(** C26. Searching for older messages, again and again, does not panic and shows the
    messages that match, the newest first and each text once, and then says that
    there are no more (or, when there are none, that nothing was found); it makes no
    difference which messages of the log were fetched before, as each that is asked
    for is answered. *)
Theorem searches_list_the_unique_matches h n : of_log h →
  search_again n h = Some ((λ i, expected (Nat.min i (length all_found))) <$> seq 0 (S n)).
Proof.
  intros Hol. unfold search_again. destruct (older_first h Hol) as (h1 & -> & Hp1). cbn [mbind option_bind].
  rewrite (older_again_expected _ _ _ Hp1); [lia|]. cbn [mbind option_bind seq fmap list_fmap]. do 2 f_equal.
  rewrite -(fmap_S_seq 0 n) -list_fmap_compose. apply list_fmap_ext. intros i j _.
  unfold compose. f_equal. lia.
Qed.

(** ** Up *)

(** A message that Up asks for is answered. *)
Definition settle_up (r : option HistoryEntry * ChatComposerHistory * list HistoryRequest) : option HistoryEntry * ChatComposerHistory :=
  match r with
  | (None, h, [MkRequest o log_id]) =>
      match on_entry_response to_lowercase log_id o (log o) h with
      | (ResponseFound e, h, _) => (Some e, h)
      | (_, h, _) => (None, h)
      end
  | (e, h, _) => (e, h)
  end.
Fixpoint ups (n : nat) (h : ChatComposerHistory) : list (option HistoryEntry) :=
  match n with O => [] | S n => let '(e, h) := settle_up (navigate_up h) in e :: ups n h end.
Lemma populate_settled h i e : of_log h → history_cursor h = Some i → search_state h = None → i < total → full i = Some e →
  ∃ h', settle_up (populate_history_at_index i h) = (Some e, h') ∧ of_log h' ∧ history_cursor h' = Some i ∧ search_state h' = None.
Proof.
  intros Hol Hc Hs Hi Hf. pose proof (cached_entry h i Hol) as Hca. unfold entry_at_cached_offset in Hca. unfold populate_history_at_index.
  assert (∀ e', e' = e → ∃ h', settle_up (Some e', set_history_cursor (history_cursor h) (Some (entry_text e')) h, []) = (Some e, h') ∧ of_log h' ∧
    history_cursor h' = Some i ∧ search_state h' = None) as Hdone
    by (intros e' ->; eexists; split; [reflexivity|]; split; [by destruct Hol|done]).
  rewrite (of_log_count _ Hol) (of_log_local _ Hol) in Hca |- *. destruct (Nat.leb_spec count i) as [Hle|Hlt].
  - destruct (local !! (i - count)) as [e'|]; [apply Hdone; congruence|]. destruct Hca as [|Hn]; [lia|congruence].
  - destruct (fetched_history h !! i) as [e'|]; [apply Hdone; congruence|]. rewrite (of_log_id _ Hol). cbn [settle_up].
    unfold on_entry_response. rewrite (of_log_id _ Hol) bool_decide_true //. cbn [negb].
    assert (HistoryEntry_new <$> log i = Some e) as He by (unfold full in Hf; by rewrite (proj2 (Nat.leb_gt _ _) Hlt) in Hf).
    rewrite He. cbn [search_state history_cursor]. rewrite Hs Hc. cbn [mbind option_bind]. rewrite bool_decide_true //.
    eexists. split; [reflexivity|]. split; [|done]. destruct Hol as [H1 H2 H3 H4]. split; cbn; [done..|].
    intros o e' Ho. destruct (decide (i = o)) as [<-|Hne]; [rewrite lookup_insert_eq; by intros [= <-]|]. rewrite lookup_insert_ne //. by apply H4.
Qed.
Lemma ups_from n h i : of_log h → search_state h = None → history_cursor h = Some i → i < total → (∀ o, o < total → is_Some (full o)) →
  ups n h = (λ k, if Nat.ltb k i then full (i - 1 - k) else None) <$> seq 0 n.
Proof.
  revert h i. induction n as [|n IH]; intros h i Hol Hs Hc Hi Hall; [done|]. cbn [ups]. unfold navigate_up.
  set (h0 := set_search None h). assert (of_log h0) as Hol0 by (by destruct Hol).
  rewrite total_of_log // (proj2 (Nat.eqb_neq _ _)); [lia|]. change (history_cursor h0) with (history_cursor h). rewrite Hc. destruct i as [|i].
  - cbn [settle_up seq fmap list_fmap]. f_equal. rewrite (IH h0 0) // -(fmap_S_seq 0 n) -list_fmap_compose. by apply list_fmap_ext.
  - destruct (Hall i) as [e He]; [lia|]. destruct (populate_settled (set_history_cursor (Some i) (last_history_text h0) h0) i e) as (h' & -> & Hol' & Hc' & Hs');
      [by destruct Hol0|done|done|lia|done|].
    cbn [seq fmap list_fmap]. rewrite (proj2 (Nat.ltb_lt _ _)); [lia|]. replace (S i - 1 - 0) with i by lia. rewrite He. f_equal.
    rewrite (IH h' i) //; [lia|]. rewrite -(fmap_S_seq 0 n) -list_fmap_compose. apply list_fmap_ext. intros j k _. unfold compose.
    destruct (Nat.ltb_spec k i), (Nat.ltb_spec (S k) (S i)); try lia; [|done]. f_equal. lia.
Qed.
Lemma commit_spec text raw rest w : text = raw ++ rest →
  ∃ m, (commit_complete_source (MkCollector text (str_len raw) w) = Some (None, MkCollector text (str_len raw) w) ∧ m = [] ∨
        commit_complete_source (MkCollector text (str_len raw) w) = Some (Some m, MkCollector text (str_len (raw ++ m)) w) ∧ line_complete (raw ++ m) ∧ raw ++ m ≠ []) ∧
       ∃ rest', text = (raw ++ m) ++ rest'.
Proof.
  intros Ht. unfold commit_complete_source. cbn [md_buffer committed_source_len md_width].
  assert (∃ rest', text = (raw ++ []) ++ rest') as Hnone by (exists rest; by rewrite app_nil_r).
  destruct (rfind_char is_nl text) as [[i ch]|] eqn:Hr; [|exists []; by split; [left|]].
  apply rfind_char_Some in Hr as (a & b & Ha & Hi & Hc & _). pose proof (nl_width _ Hc) as Hw. unfold is_nl in Hc. apply N.eqb_eq in Hc as ->.
  destruct (Nat.leb_spec (i + 1) (str_len raw)) as [Hle|Hlt]; [exists []; by split; [left|]|].
  assert (boundary text (str_len raw)) as Hb1 by (rewrite Ht; apply boundary_mid).
  assert (str_len (a ++ [ch_nl]) = i + 1) as Hl by (rewrite str_len_app; cbn; lia).
  assert (boundary text (i + 1)) as Hb2 by (rewrite Ha -Hl cons_middle app_assoc; apply boundary_mid).
  destruct (between text (str_len raw) (i + 1) Hb1 Hb2) as (u & m & v & Hs & Hu & Hm); [lia|].
  assert (u = raw) as -> by (apply (prefix_len_eq u raw (m ++ v) rest); [congruence|done]).
  exists m. split; [|exists v; by rewrite -app_assoc]. right. rewrite (proj2 (slice_Some text (str_len raw) (i + 1) m)); [by exists raw, v|].
  cbn [mbind option_bind]. rewrite str_len_app -Hm. split; [by do 3 f_equal|].
  assert (raw ++ m = a ++ [ch_nl]) as ->; [|split; [right; by exists a|by destruct a]].
  apply (prefix_len_eq _ _ v b); [|rewrite Hl str_len_app; lia]. by rewrite -!app_assoc -Hs Ha.
Qed.
Lemma ends_in_newline s : ends_with [ch_nl] s = true ↔ ∃ a, s = a ++ [ch_nl].
Proof.
  unfold ends_with. destruct (strip_suffix [ch_nl] s) as [r|] eqn:Hs.
  - apply strip_suffix_Some in Hs. split; [by exists r|done].
  - split; [done|]. intros [a Ha]. apply strip_suffix_Some in Ha. congruence.
Qed.
Lemma slice_lines_ok (ls : list Line) i j : i <= j → j <= length ls → slice_lines ls i j = Some (take (j - i) (drop i ls)).
Proof. intros Hi Hj. unfold slice_lines. by rewrite (proj2 (Nat.leb_le i j) Hi) (proj2 (Nat.leb_le j _) Hj). Qed.
Lemma length_enqueued now (ls : list Line) : length ((λ l, MkQueued l now) <$> ls) = length ls.
Proof. apply length_fmap. Qed.
Lemma rebuild_ok text now c : md_buffer (collector (state c)) = text → committed_source_len (collector (state c)) = str_len (raw_source c) →
  (∃ rest, text = raw_source c ++ rest) → line_complete (raw_source c) →
  ∃ c', rebuild_queue_from_render now c = Some c' ∧ core_ok text c'.
Proof.
  intros H1 H2 H3 H4. unfold rebuild_queue_from_render. cbn [rendered_lines emitted_len set_state].
  destruct (Nat.ltb_spec (emitted_len c) (Nat.max (length (rendered_lines c)) (emitted_len c))) as [Hlt|Hge].
  - rewrite slice_lines_ok; [lia..|]. eexists. split; [reflexivity|]. split; cbn -[Nat.max]; try done.
    rewrite length_enqueued length_take length_drop. lia.
  - eexists. split; [reflexivity|]. split; cbn -[Nat.max]; try done. lia.
Qed.
Lemma sync_ok text now c : core_ok text c → ∃ b c', sync_queue_to_render now c = Some (b, c') ∧ core_ok text c'.
Proof.
  intros [H1 H2 H3 H4 H5]. unfold sync_queue_to_render. destruct (Nat.ltb_spec (Nat.max (length (rendered_lines c)) (emitted_len c)) (enqueued_len c)) as [Hlt|Hge].
  - destruct (rebuild_ok text now c) as (c' & -> & Hok); [done..|]. eexists _, _. by split.
  - destruct (Nat.eqb_spec (Nat.max (length (rendered_lines c)) (emitted_len c)) (enqueued_len c)) as [He|Hne]; [by eexists _, _|].
    rewrite slice_lines_ok; [lia..|]. eexists _, _. split; [reflexivity|]. split; cbn -[Nat.max]; try done.
    rewrite length_app length_enqueued length_take length_drop. lia.
Qed.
:::::
Problem to work on: Output the line that contains "Lemma sync_ok text", followed by every later line in the listing, with no line omitted and none added.

Exercise output:
Lemma sync_ok text now c : core_ok text c → ∃ b c', sync_queue_to_render now c = Some (b, c') ∧ core_ok text c'.
Proof.
  intros [H1 H2 H3 H4 H5]. unfold sync_queue_to_render. destruct (Nat.ltb_spec (Nat.max (length (rendered_lines c)) (emitted_len c)) (enqueued_len c)) as [Hlt|Hge].
  - destruct (rebuild_ok text now c) as (c' & -> & Hok); [done..|]. eexists _, _. by split.
  - destruct (Nat.eqb_spec (Nat.max (length (rendered_lines c)) (emitted_len c)) (enqueued_len c)) as [He|Hne]; [by eexists _, _|].
    rewrite slice_lines_ok; [lia..|]. eexists _, _. split; [reflexivity|]. split; cbn -[Nat.max]; try done.
    rewrite length_app length_enqueued length_take length_drop. lia.
Qed.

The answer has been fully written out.